* EXERCISE GOAL
What lines of the data below hold "Fixpoint"? Show them.

── GIVEN DATA ──

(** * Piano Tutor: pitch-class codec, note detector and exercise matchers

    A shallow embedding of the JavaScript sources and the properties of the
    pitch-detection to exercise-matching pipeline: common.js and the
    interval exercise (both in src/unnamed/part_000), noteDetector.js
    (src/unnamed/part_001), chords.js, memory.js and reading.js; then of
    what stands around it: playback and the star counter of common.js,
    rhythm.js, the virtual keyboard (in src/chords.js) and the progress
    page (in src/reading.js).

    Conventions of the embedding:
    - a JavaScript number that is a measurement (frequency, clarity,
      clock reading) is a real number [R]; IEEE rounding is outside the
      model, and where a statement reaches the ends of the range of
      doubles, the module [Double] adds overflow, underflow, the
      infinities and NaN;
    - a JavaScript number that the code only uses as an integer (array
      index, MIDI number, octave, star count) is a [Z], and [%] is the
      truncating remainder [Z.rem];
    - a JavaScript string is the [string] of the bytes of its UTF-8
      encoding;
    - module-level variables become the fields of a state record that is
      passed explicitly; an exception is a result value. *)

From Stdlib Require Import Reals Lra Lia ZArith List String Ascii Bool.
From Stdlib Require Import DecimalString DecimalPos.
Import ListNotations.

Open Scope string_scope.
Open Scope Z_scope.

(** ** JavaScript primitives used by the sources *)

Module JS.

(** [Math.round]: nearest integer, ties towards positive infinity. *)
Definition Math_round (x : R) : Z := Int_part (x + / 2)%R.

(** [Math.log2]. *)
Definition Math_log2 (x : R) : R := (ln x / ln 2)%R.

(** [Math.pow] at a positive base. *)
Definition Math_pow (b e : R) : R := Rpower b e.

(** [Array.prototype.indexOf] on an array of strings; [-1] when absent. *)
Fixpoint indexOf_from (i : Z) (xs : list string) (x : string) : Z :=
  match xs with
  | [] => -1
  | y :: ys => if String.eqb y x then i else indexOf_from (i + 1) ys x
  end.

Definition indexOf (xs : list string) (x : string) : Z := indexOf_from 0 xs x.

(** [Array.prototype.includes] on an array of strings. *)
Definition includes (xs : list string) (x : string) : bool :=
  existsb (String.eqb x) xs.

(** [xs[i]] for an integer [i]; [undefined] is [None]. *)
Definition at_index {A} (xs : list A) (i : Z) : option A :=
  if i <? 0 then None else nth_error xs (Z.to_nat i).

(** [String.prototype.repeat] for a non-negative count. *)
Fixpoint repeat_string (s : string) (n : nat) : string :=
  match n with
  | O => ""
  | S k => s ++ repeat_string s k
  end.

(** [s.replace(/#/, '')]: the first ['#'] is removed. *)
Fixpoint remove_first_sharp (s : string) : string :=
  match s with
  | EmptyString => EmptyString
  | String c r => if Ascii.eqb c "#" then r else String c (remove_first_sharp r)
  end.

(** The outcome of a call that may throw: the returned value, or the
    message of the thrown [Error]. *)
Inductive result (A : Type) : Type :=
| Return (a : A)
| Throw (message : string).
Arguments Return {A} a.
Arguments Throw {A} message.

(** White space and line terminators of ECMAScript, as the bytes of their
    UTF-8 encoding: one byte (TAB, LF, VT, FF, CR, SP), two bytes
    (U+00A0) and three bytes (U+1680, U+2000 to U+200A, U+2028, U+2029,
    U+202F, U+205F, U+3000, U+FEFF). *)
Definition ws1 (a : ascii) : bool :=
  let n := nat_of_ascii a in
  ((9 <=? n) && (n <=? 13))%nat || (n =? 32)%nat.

───

* EXERCISE SOLUTION
Fixpoint indexOf_from (i : Z) (xs : list string) (x : string) : Z :=
Fixpoint repeat_string (s : string) (n : nat) : string :=
Fixpoint remove_first_sharp (s : string) : string :=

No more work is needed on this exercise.